What you need to do - From the data underneath, reproduce exactly the stretch that begins at the line with "- reflexivity." and ends after the line with "delay attribute, and".

Collected data entries:
(* ===================================================================== *)
(** ** What [loaded] means *)

(** C3, as the code has it. In every state reached from a new registry, a
    record that is loaded has kind on-receive-byte: configuration has been
    applied to it with success. A successful [configureEvent] sets [loaded]
    and leaves [scripted] and the script id as they were, so a loaded record
    need not be scripted. *)
Theorem loaded_means_configured :
  (∀ (as_int as_uint : string → Z) (ps : gmap Z Player) (envs : nat)
     (os : list Op) (s : State) (p : positive) (m : ModuleObj),
     run_ops as_int as_uint os (Modules_new ps envs) = Some (tt, s) →
     heap s !! p = Some m →
     loaded m = true →
     type m = MODULE_TYPE_RECVBYTE)
  ∧ (∀ (as_int as_uint : string → Z) (node : xml_node) (m m' : ModuleObj)
       (lines : list string),
       Module_configureEvent as_int as_uint node m = (true, lines, m') →
       loaded m' = true ∧ scripted m' = scripted m
       ∧ scriptId m' = scriptId m).
Proof.
  split.
  - intros as_int as_uint ps envs os s p m Hrun Hm Hl.
    pose proof (run_ops_ok _ _ _ _ _ (Modules_new_ok ps envs) Hrun)
      as (_ & Hobj & _).
    destruct (Hobj p m Hm) as (_ & _ & Hty). by apply Hty.
  - intros as_int as_uint node m m' lines Hc.
    by apply configureEvent_succeeds in Hc as (t & b & _ & _ & _ & _ & ->).
Qed.

Lemma loaded_means_configured_witness :
  ∃ s m,
    run_ops read_decimal read_decimal (load node7 1 ++ [OpClear] ++ load node7 2)
      (world 16) = Some (tt, s)
    ∧ heap s !! 1%positive = Some m
    ∧ loaded m = true
    ∧ type m = MODULE_TYPE_RECVBYTE.
Proof.
  eexists. eexists.
  split; [vm_compute; reflexivity|].
  split; [vm_compute; reflexivity|].
  split; [reflexivity|].
  eapply (proj1 loaded_means_configured read_decimal read_decimal
            {[ 42 := alice ]} 16%nat
            (load node7 1 ++ [OpClear] ++ load node7 2) _ 1%positive).
  - vm_compute. reflexivity.
  - vm_compute. reflexivity.
  - reflexivity.
Defined.

(** C3 fails as stated: after one record is allocated, configured from a
    valid node and registered, the stored record is loaded, yet it is not
    scripted and its script id is 0. *)
Lemma loaded_without_script :
  ∃ s m,
    run_ops read_decimal read_decimal (load node7 1) (world 16) = Some (tt, s)
    ∧ recvbyteList s !! 7 = Some 1%positive
    ∧ heap s !! 1%positive = Some m
    ∧ loaded m = true
    ∧ ¬ (scripted m = true ∧ scriptId m ≠ 0).
Proof.
  eexists. eexists.
  split; [vm_compute; reflexivity|].
  split; [vm_compute; reflexivity|].
  split; [vm_compute; reflexivity|].
  split; [reflexivity|].
  intros [Hs _]. discriminate Hs.
Qed.

(* ===================================================================== *)
(** ** The delay *)

Lemma to_int16_cases x :
  to_int16 x = if x mod 65536 <? 32768 then x mod 65536
               else x mod 65536 - 65536.
Proof.
  unfold to_int16. destruct (Z.ltb_spec (x mod 65536) 32768);
    Z.div_mod_to_equations; lia.
Qed.

(** C6, as the code has it. In every state reached from a new registry the
    delay of every record is within the signed 16-bit range. After
    [configureEvent] the delay is 0 when the method fails or the node has no
    delay attribute, and otherwise the decoded unsigned value wrapped to 16
    bits: with [r] the value modulo 65536, it is [r] when [r < 32768] and
    [r - 65536], a negative number, when not. *)
Theorem delay_is_wrapped_to_int16 :
  (∀ (as_int as_uint : string → Z) (ps : gmap Z Player) (envs : nat)
     (os : list Op) (s : State) (p : positive) (m : ModuleObj),
     run_ops as_int as_uint os (Modules_new ps envs) = Some (tt, s) →
     heap s !! p = Some m →
     is_int16 (delay m))
  ∧ (∀ (as_int as_uint : string → Z) (node : xml_node) (m : ModuleObj),
       delay (Module_configureEvent as_int as_uint node m).2
       = match attribute "delay" node with
         | Some d =>
             if (Module_configureEvent as_int as_uint node m).1.1
             then to_int16 (as_uint (attr_text d))
             else 0
         | None => 0
         end)
  ∧ (∀ x : Z,
       to_int16 x = if x mod 65536 <? 32768 then x mod 65536
                    else x mod 65536 - 65536).
Proof.
  split; [|split].
  - intros as_int as_uint ps envs os s p m Hrun Hm.
    pose proof (run_ops_ok _ _ _ _ _ (Modules_new_ok ps envs) Hrun)
      as (_ & Hobj & _).
    by destruct (Hobj p m Hm) as (_ & Hd & _).
  - intros as_int as_uint node m.
    destruct (configureEvent_result as_int as_uint node m)
      as [Hf | (lines & m' & Hs)].
    + destruct (configureEvent_fails as_int as_uint node m Hf) as [line ->].
      simpl. by destruct (attribute "delay" node).
    + rewrite Hs. simpl.
      by apply configureEvent_succeeds in Hs as (t & b & _ & _ & _ & _ & ->).
  - apply to_int16_cases.
Qed.

Lemma delay_is_wrapped_to_int16_witness :
  ∃ s m,
    run_ops read_decimal read_decimal (load node9 1) (world 16) = Some (tt, s)
    ∧ heap s !! 1%positive = Some m
    ∧ is_int16 (delay m).
Proof.
  eexists. eexists.
  split; [vm_compute; reflexivity|].
  split; [vm_compute; reflexivity|].
  eapply (proj1 delay_is_wrapped_to_int16 read_decimal read_decimal
            {[ 42 := alice ]} 16%nat (load node9 1) _ 1%positive).
  - vm_compute. reflexivity.
  - vm_compute. reflexivity.
Defined.

(** C6 fails as stated: a node with delay="40000" configures and registers
    a record whose delay is -25536. *)
Lemma negative_delay :
  ∃ s m,
    run_ops read_decimal read_decimal (load node9 1) (world 16) = Some (tt, s)
    ∧ recvbyteList s !! 9 = Some 1%positive
    ∧ heap s !! 1%positive = Some m
    ∧ delay m = -25536
    ∧ ¬ (0 <= delay m).
Proof.
  eexists. eexists.
  split; [vm_compute; reflexivity|].
  split; [vm_compute; reflexivity|].
  split; [vm_compute; reflexivity|].
  split; [reflexivity|].
  simpl. lia.
Qed.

Result below -
  - reflexivity.
Defined.

(** C3 fails as stated: after one record is allocated, configured from a
    valid node and registered, the stored record is loaded, yet it is not
    scripted and its script id is 0. *)
Lemma loaded_without_script :
  ∃ s m,
    run_ops read_decimal read_decimal (load node7 1) (world 16) = Some (tt, s)
    ∧ recvbyteList s !! 7 = Some 1%positive
    ∧ heap s !! 1%positive = Some m
    ∧ loaded m = true
    ∧ ¬ (scripted m = true ∧ scriptId m ≠ 0).
Proof.
  eexists. eexists.
  split; [vm_compute; reflexivity|].
  split; [vm_compute; reflexivity|].
  split; [vm_compute; reflexivity|].
  split; [reflexivity|].
  intros [Hs _]. discriminate Hs.
Qed.

(* ===================================================================== *)
(** ** The delay *)

Lemma to_int16_cases x :
  to_int16 x = if x mod 65536 <? 32768 then x mod 65536
               else x mod 65536 - 65536.
Proof.
  unfold to_int16. destruct (Z.ltb_spec (x mod 65536) 32768);
    Z.div_mod_to_equations; lia.
Qed.

(** C6, as the code has it. In every state reached from a new registry the
    delay of every record is within the signed 16-bit range. After
    [configureEvent] the delay is 0 when the method fails or the node has no
    delay attribute, and otherwise the decoded unsigned value wrapped to 16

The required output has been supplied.